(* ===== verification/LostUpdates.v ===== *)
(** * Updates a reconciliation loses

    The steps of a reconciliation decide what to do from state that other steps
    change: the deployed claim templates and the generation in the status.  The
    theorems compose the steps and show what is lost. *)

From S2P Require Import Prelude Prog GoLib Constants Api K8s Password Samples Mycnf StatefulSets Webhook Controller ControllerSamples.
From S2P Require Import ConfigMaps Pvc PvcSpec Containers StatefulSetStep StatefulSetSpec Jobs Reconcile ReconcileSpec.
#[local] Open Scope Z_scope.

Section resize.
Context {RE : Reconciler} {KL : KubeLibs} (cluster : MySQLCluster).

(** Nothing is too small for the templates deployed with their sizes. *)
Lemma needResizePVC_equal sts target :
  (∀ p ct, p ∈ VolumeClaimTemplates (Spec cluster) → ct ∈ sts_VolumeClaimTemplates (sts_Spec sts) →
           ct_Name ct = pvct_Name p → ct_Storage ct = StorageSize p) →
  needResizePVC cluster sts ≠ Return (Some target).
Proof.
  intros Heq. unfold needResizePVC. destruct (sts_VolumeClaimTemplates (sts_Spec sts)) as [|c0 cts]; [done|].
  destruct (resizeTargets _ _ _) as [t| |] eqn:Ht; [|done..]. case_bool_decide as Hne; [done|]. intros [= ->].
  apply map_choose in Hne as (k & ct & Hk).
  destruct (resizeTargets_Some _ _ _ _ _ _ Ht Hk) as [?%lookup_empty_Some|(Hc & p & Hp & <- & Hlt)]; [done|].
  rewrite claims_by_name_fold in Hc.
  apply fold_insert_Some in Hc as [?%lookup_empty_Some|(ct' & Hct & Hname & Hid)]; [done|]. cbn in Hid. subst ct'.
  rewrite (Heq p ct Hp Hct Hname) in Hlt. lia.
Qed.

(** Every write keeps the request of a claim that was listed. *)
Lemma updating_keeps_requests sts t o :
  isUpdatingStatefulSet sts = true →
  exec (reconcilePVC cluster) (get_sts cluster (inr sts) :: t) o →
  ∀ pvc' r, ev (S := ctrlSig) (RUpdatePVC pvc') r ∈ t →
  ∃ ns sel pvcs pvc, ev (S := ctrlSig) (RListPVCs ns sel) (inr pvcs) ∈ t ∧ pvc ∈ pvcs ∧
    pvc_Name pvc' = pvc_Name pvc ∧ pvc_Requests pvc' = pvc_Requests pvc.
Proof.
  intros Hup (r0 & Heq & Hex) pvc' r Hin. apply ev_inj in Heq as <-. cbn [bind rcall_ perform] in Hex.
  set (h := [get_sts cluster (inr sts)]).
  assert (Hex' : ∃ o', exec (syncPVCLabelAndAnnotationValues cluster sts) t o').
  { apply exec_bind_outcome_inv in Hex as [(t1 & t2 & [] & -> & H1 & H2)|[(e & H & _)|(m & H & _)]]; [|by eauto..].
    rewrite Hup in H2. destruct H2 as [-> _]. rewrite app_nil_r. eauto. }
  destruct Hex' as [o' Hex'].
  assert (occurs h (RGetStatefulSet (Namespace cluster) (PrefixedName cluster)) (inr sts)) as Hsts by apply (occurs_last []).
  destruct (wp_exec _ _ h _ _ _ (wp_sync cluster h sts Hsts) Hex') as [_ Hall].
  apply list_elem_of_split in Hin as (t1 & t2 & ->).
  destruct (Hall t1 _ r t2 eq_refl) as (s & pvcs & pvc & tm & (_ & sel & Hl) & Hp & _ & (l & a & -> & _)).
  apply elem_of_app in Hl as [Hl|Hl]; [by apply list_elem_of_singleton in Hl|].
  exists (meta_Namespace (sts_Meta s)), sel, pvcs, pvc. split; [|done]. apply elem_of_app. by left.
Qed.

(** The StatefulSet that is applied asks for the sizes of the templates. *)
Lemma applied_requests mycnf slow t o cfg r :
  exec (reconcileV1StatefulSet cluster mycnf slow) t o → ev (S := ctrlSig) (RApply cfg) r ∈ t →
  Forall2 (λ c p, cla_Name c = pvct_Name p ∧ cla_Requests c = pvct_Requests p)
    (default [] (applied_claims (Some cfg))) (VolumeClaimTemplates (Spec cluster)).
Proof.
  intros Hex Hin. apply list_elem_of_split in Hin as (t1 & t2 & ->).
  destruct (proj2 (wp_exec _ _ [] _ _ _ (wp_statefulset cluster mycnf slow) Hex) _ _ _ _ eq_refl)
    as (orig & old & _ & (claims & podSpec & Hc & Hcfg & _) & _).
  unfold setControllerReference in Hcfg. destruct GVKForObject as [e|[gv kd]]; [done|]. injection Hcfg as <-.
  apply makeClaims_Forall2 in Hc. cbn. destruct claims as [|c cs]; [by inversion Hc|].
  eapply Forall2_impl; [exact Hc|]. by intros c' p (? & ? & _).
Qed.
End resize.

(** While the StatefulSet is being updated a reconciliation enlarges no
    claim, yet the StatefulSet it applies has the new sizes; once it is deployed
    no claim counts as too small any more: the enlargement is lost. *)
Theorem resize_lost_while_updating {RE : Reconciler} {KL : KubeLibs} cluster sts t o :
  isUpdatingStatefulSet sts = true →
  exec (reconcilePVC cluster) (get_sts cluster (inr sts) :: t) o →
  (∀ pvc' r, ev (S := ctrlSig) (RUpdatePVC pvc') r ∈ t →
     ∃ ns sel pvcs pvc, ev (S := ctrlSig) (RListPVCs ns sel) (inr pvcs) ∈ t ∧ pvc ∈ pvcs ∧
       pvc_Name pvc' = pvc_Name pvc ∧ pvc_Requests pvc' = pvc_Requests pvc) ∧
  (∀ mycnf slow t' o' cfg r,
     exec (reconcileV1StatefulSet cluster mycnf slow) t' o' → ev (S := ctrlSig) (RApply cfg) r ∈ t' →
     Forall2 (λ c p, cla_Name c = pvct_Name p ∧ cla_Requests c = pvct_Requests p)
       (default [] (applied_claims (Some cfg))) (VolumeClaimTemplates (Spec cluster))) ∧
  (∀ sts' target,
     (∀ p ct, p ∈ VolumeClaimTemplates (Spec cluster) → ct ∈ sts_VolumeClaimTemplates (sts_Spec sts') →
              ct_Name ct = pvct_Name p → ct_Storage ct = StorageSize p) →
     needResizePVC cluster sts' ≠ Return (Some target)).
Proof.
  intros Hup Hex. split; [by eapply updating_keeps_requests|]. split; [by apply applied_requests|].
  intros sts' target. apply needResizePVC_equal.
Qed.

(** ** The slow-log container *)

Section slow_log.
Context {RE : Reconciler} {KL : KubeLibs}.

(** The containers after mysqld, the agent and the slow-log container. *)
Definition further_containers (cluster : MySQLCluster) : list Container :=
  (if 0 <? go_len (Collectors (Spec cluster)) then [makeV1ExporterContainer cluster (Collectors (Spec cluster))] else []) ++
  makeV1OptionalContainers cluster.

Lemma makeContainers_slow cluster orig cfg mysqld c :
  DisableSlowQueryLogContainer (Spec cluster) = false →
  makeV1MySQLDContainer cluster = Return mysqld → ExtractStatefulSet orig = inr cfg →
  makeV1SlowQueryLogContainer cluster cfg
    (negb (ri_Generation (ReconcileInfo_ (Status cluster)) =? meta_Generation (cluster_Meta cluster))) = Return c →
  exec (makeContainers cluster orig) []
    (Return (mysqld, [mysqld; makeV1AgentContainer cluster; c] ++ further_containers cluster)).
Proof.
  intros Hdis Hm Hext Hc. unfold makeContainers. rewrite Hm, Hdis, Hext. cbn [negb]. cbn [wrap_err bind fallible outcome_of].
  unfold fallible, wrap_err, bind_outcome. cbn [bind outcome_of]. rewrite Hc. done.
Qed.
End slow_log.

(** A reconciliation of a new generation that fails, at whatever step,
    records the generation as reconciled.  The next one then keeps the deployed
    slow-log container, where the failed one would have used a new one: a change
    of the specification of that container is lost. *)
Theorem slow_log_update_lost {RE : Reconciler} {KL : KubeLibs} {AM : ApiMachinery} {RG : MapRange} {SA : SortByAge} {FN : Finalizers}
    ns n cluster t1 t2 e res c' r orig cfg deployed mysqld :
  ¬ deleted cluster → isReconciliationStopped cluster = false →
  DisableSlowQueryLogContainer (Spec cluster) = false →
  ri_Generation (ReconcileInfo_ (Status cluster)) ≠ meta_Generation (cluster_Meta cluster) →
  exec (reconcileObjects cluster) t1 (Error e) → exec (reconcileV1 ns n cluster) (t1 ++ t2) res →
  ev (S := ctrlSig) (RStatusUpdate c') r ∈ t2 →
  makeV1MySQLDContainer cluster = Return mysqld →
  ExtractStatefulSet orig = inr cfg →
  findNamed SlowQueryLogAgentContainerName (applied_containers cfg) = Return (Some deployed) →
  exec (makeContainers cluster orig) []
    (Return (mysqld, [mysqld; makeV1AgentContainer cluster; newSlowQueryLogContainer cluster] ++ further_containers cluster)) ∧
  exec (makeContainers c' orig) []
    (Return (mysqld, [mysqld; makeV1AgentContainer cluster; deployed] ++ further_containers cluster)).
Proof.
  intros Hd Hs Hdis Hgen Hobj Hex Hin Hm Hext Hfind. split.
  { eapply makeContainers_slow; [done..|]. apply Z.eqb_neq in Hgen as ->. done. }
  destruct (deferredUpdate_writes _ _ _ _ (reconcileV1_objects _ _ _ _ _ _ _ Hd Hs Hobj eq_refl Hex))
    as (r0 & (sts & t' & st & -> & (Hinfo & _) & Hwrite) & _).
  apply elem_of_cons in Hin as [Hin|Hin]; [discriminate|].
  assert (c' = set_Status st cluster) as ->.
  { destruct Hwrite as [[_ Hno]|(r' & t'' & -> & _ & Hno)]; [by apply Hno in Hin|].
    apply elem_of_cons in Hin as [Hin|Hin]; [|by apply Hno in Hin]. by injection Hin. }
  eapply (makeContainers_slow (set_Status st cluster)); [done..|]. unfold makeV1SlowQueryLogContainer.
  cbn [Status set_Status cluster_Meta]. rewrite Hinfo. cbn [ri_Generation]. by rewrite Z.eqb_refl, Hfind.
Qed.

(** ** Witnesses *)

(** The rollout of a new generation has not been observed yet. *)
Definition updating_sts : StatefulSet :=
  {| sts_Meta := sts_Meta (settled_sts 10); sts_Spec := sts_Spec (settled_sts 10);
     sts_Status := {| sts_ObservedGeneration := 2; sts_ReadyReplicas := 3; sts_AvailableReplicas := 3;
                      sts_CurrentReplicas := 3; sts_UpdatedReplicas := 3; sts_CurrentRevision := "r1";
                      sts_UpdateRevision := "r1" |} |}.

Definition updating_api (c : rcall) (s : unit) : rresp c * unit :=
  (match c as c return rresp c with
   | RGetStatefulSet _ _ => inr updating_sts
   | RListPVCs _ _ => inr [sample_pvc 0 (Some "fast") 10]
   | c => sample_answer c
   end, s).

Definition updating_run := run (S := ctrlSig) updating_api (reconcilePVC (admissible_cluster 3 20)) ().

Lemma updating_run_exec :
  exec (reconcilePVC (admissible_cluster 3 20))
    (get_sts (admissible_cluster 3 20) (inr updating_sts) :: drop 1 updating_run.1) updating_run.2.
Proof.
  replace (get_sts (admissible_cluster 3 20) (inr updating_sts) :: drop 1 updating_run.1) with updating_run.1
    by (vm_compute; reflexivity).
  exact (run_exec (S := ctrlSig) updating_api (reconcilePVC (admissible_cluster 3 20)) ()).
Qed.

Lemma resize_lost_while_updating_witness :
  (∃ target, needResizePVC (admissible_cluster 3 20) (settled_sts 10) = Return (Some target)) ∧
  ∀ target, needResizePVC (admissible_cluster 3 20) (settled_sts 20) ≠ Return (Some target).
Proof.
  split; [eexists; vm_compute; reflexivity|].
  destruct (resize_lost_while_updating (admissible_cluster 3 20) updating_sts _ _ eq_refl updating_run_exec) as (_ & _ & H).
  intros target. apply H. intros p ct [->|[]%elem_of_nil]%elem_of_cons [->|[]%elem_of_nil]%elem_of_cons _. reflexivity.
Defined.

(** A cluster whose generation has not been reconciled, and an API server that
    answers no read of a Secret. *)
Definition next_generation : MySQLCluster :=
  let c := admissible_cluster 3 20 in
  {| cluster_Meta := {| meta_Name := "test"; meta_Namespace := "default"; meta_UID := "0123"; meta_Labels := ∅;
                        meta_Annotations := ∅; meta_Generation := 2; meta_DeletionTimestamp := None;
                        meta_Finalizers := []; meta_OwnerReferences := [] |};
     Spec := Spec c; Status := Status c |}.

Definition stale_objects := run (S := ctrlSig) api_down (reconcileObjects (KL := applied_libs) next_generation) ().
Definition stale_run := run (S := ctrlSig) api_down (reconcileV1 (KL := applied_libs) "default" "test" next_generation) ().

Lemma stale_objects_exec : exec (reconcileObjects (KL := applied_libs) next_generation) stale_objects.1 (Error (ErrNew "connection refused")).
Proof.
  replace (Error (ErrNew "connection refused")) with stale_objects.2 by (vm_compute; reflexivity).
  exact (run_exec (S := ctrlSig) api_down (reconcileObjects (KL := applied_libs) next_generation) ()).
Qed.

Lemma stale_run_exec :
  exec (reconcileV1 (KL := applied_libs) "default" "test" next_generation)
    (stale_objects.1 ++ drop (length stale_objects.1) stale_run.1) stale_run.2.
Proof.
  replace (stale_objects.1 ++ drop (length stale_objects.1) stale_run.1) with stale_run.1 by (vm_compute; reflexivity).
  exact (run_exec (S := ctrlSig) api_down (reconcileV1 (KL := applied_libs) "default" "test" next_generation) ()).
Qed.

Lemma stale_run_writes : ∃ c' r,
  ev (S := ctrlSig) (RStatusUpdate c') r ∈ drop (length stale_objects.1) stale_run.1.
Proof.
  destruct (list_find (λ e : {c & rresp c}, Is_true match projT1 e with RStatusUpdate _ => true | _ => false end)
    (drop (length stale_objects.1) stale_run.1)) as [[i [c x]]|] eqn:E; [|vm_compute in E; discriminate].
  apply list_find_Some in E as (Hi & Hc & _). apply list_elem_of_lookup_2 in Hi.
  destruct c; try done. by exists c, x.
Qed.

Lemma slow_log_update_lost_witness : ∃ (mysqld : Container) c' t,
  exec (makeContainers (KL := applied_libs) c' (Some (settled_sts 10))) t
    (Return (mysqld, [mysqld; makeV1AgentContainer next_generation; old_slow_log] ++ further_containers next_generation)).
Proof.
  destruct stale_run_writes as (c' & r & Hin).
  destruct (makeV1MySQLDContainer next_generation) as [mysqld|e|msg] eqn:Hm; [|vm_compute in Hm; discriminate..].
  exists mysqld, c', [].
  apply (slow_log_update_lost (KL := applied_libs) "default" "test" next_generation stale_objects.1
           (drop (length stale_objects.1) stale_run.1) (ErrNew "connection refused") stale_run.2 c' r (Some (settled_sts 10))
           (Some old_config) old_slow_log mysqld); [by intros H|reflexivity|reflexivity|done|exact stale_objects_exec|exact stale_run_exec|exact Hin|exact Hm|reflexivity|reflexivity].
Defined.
· · ·
Working from the data above, extract solely the lines from the one containing "intros Heq. unfold" through the one containing "destruct Hex' as [o' Hex'].", exactly as they appear, both included.

▶ _Result for this task_:
  intros Heq. unfold needResizePVC. destruct (sts_VolumeClaimTemplates (sts_Spec sts)) as [|c0 cts]; [done|].
  destruct (resizeTargets _ _ _) as [t| |] eqn:Ht; [|done..]. case_bool_decide as Hne; [done|]. intros [= ->].
  apply map_choose in Hne as (k & ct & Hk).
  destruct (resizeTargets_Some _ _ _ _ _ _ Ht Hk) as [?%lookup_empty_Some|(Hc & p & Hp & <- & Hlt)]; [done|].
  rewrite claims_by_name_fold in Hc.
  apply fold_insert_Some in Hc as [?%lookup_empty_Some|(ct' & Hct & Hname & Hid)]; [done|]. cbn in Hid. subst ct'.
  rewrite (Heq p ct Hp Hct Hname) in Hlt. lia.
Qed.

(** Every write keeps the request of a claim that was listed. *)
Lemma updating_keeps_requests sts t o :
  isUpdatingStatefulSet sts = true →
  exec (reconcilePVC cluster) (get_sts cluster (inr sts) :: t) o →
  ∀ pvc' r, ev (S := ctrlSig) (RUpdatePVC pvc') r ∈ t →
  ∃ ns sel pvcs pvc, ev (S := ctrlSig) (RListPVCs ns sel) (inr pvcs) ∈ t ∧ pvc ∈ pvcs ∧
    pvc_Name pvc' = pvc_Name pvc ∧ pvc_Requests pvc' = pvc_Requests pvc.
Proof.
  intros Hup (r0 & Heq & Hex) pvc' r Hin. apply ev_inj in Heq as <-. cbn [bind rcall_ perform] in Hex.
  set (h := [get_sts cluster (inr sts)]).
  assert (Hex' : ∃ o', exec (syncPVCLabelAndAnnotationValues cluster sts) t o').
  { apply exec_bind_outcome_inv in Hex as [(t1 & t2 & [] & -> & H1 & H2)|[(e & H & _)|(m & H & _)]]; [|by eauto..].
    rewrite Hup in H2. destruct H2 as [-> _]. rewrite app_nil_r. eauto. }
  destruct Hex' as [o' Hex'].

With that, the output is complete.